▸ **What needs to be done**: For the entries below, print exactly the lines between the line holding "fetch_loop m args 0" and the line holding "- a_param pargs))", inclusive, and nothing else.

▸ **Supplied data**:
(* ===== verification/Libparam.v ===== *)
(** * Libparam: parameters of libraries on the command line

    [lib/uklibparam/param.c]: the arguments in front of "--" name parameters of libraries,
    [library.parameter=value] in four spellings, and set them.  The strings are C strings in the memory of
    [Mem], read with the functions of [NolibcString] and [Strto]; the table of libraries is a list.
    Messages are left out; [ukplat_halt] ends the run. *)
From Stdlib Require Import ZArith Lia Bool.
From stdpp Require Import gmap.
From S2P Require Import Prelude Mem NolibcString Strto.
Open Scope Z_scope.

Module Libparam.
Import Nolibc.

Definition EINVAL : Z := 22.

Record uk_param := Param { p_name : Z; param_type : Z; param_size : Z; p_addr : Z }.

(** A library with the parameters of its section. *)
Record uk_lib_section := LibSection { lib_name : Z; sec_params : list uk_param }.

Record param_args := Pargs { a_lib : Z; a_param : Z; a_value : Z; lib_len : Z; param_len : Z; value_len : Z }.

Definition set_param (p : param_args) (ptr len : Z) : param_args := Pargs (a_lib p) ptr (a_value p) (lib_len p) (u32 len) (value_len p).
Definition set_value (p : param_args) (ptr len : Z) : param_args := Pargs (a_lib p) (a_param p) ptr (lib_len p) (param_len p) (u32 len).
Definition set_lib_len (p : param_args) (len : Z) : param_args := Pargs (a_lib p) (a_param p) (a_value p) (u32 len) (param_len p) (value_len p).

Definition PARAM_SIGN_SHIFT : Z := 7.
Definition PARAM_SIGN_MASK : Z := 1.
Definition PARAM_SCOPY_SHIFT : Z := 6.
Definition PARAM_SCOPY_MASK : Z := 1.
Definition PARAM_SIZE_SHIFT : Z := 0.
Definition PARAM_SIZE_MASK : Z := 0x3F.
Definition PARAM_TYPE (sign scopy size : Z) : Z :=
  Z.lor (Z.lor (Z.shiftl (Z.land sign PARAM_SIGN_MASK) PARAM_SIGN_SHIFT) (Z.shiftl (Z.land scopy PARAM_SCOPY_MASK) PARAM_SCOPY_SHIFT))
    (Z.shiftl (Z.land size PARAM_SIZE_MASK) PARAM_SIZE_SHIFT).

Definition _uk_libparam_lib_add (lib_sec : uk_lib_section) (uk_libsections : list uk_lib_section) : list uk_lib_section := uk_libsections ++ [lib_sec].

Section Run.
(** Enough for every string of the command line. *)
Context (fuel : nat).

(** [strcmp(p, literal) == 0] *)
Fixpoint is_literal (m : mem) (p : Z) (lit : list Z) : option bool :=
  c ← load8 m p;
  match lit with
  | [] => Some (c =? 0)
  | x :: lit' => if c =? x then is_literal m (p + 1) lit' else Some false
  end.

Definition LIB_ARG_SEP : list Z := [45; 45].

Fixpoint kernel_arg_range_fetch (m : mem) (argv : list Z) (i : Z) : option Z :=
  match argv with
  | [] => Some (-1)
  | p :: argv' => b ← is_literal m p LIB_ARG_SEP; if b : bool then Some i else kernel_arg_range_fetch m argv' (i + 1)
  end.

Definition null (p : option Z) : Z := default 0 p.

(** ** One argument *)

(** The loop of [kernel_arg_fetch]: the result, the arguments read and what was found. *)
Fixpoint fetch_loop (m : mem) (args : list Z) (i equals_ptr equals cnt : Z) (pargs : param_args) : option (Z * Z * param_args) :=
  let ending := Some (if negb (param_len pargs =? 0) && (value_len pargs =? 0) then - EINVAL else 0, cnt, pargs) in
  match args with
  | [] => ending
  | arg :: args' =>
      if negb ((value_len pargs =? 0) || (param_len pargs =? 0)) then ending else
      len ← strlen fuel m arg;
      equals_ptr ← (if equals_ptr =? 0 then null <$> strchr fuel m arg 61 else Some equals_ptr);
      let cnt := cnt + 1 in
      dupl_ptr ← null <$> strrchr fuel m arg 61;
      if negb (equals_ptr =? 0) && negb (dupl_ptr =? 0) && negb (equals_ptr =? dupl_ptr) then Some (- EINVAL, cnt, pargs)
      else if equals <? 0 then
        if negb (equals_ptr =? 0) && (1 <? len) && (equals_ptr - arg =? len - 1) then
          fetch_loop m args' (i + 1) equals_ptr i cnt (set_param pargs arg (len - 1))
        else if negb (equals_ptr =? 0) && (1 <? len) && (equals_ptr =? arg) then
          fetch_loop m args' (i + 1) equals_ptr i cnt (set_value pargs (equals_ptr + 1) (len - 1))
        else if negb (equals_ptr =? 0) && (len =? 1) then fetch_loop m args' (i + 1) equals_ptr i cnt pargs
        else if negb (equals_ptr =? 0) then
          let pargs := set_param pargs arg (equals_ptr - arg) in
          fetch_loop m args' (i + 1) equals_ptr i cnt (set_value pargs (equals_ptr + 1) (len - (param_len pargs + 1)))
        else fetch_loop m args' (i + 1) equals_ptr equals cnt (set_param pargs arg len)
      else fetch_loop m args' (i + 1) equals_ptr equals cnt (set_value pargs arg len)
  end.

Definition kernel_arg_fetch (m : mem) (args : list Z) (pargs : param_args) : option (Z * Z * param_args) :=
  fetch_loop m args 0 0 (-1) 0 (Pargs (a_lib pargs) 0 0 (lib_len pargs) 0 0).

(** ** Finding the parameter *)

Fixpoint find_lib (m : mem) (libs : list uk_lib_section) (param len : Z) : option (option uk_lib_section) :=
  match libs with
  | [] => Some None
  | iter :: libs' =>
      n ← strlen fuel m (lib_name iter);
      if n =? len then
        r ← memcmp m param (lib_name iter) len;
        if r =? 0 then Some (Some iter) else find_lib m libs' param len
      else find_lib m libs' param len
  end.

Definition kernel_lib_fetch (m : mem) (libs : list uk_lib_section) (pargs : param_args) : option (Z * option uk_lib_section * param_args) :=
  let pargs := set_lib_len pargs 0 in
  libparam ← memchr fuel m (a_param pargs) 46 (param_len pargs);
  match libparam with
  | None => Some (- EINVAL, None, pargs)
  | Some libparam =>
      section ← find_lib m libs (a_param pargs) (libparam - a_param pargs);
      match section with
      | Some _ => Some (0, section, set_lib_len pargs (libparam - a_param pargs))
      | None => Some (- EINVAL, None, pargs)
      end
  end.

Fixpoint kernel_parse_arg (m : mem) (params : list uk_param) (pargs : param_args) : option (Z * option uk_param) :=
  match params with
  | [] => Some (- EINVAL, None)
  | iter :: params' =>
      if p_name iter =? 0 then None else
      n ← strlen fuel m (p_name iter);
      if n =? param_len pargs then
        r ← memcmp m (p_name iter) (a_param pargs) (param_len pargs);
        if r =? 0 then Some (0, Some iter) else kernel_parse_arg m params' pargs
      else kernel_parse_arg m params' pargs
  end.

(** ** Setting it *)

(** [NUMBER_SET(fn, type, value, addr, ..., result_type, ...)] for a [type] of [size] bytes and a
    [result_type] of [width] bits: the error code, [errno] and the memory. *)
Definition NUMBER_SET (fn : nat -> mem -> Z -> Z -> Z -> Z -> option (Z * Z * mem)) (size width : Z) (m : mem) (value addr : Z) : option (Z * Z * mem) :=
  '(x, errno, m) ← fn fuel m 0 value 0 10;
  let result := wrap width x in
  let maxvalue := if size =? 8 then wrap width (-1) else u64 (Z.shiftl 1 (8 * size)) - 1 in
  if negb (errno =? 0) then Some (- errno, errno, m) else
  m ← store_le m addr (wrap (8 * size) (Z.land result maxvalue)) (Z.to_nat size);
  Some (if maxvalue <=? result then 1 else 0, errno, m).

▸ **Final answer**:
  fetch_loop m args 0 0 (-1) 0 (Pargs (a_lib pargs) 0 0 (lib_len pargs) 0 0).

(** ** Finding the parameter *)

Fixpoint find_lib (m : mem) (libs : list uk_lib_section) (param len : Z) : option (option uk_lib_section) :=
  match libs with
  | [] => Some None
  | iter :: libs' =>
      n ← strlen fuel m (lib_name iter);
      if n =? len then
        r ← memcmp m param (lib_name iter) len;
        if r =? 0 then Some (Some iter) else find_lib m libs' param len
      else find_lib m libs' param len
  end.

Definition kernel_lib_fetch (m : mem) (libs : list uk_lib_section) (pargs : param_args) : option (Z * option uk_lib_section * param_args) :=
  let pargs := set_lib_len pargs 0 in
  libparam ← memchr fuel m (a_param pargs) 46 (param_len pargs);
  match libparam with
  | None => Some (- EINVAL, None, pargs)
  | Some libparam =>
      section ← find_lib m libs (a_param pargs) (libparam - a_param pargs);
      match section with
      | Some _ => Some (0, section, set_lib_len pargs (libparam - a_param pargs))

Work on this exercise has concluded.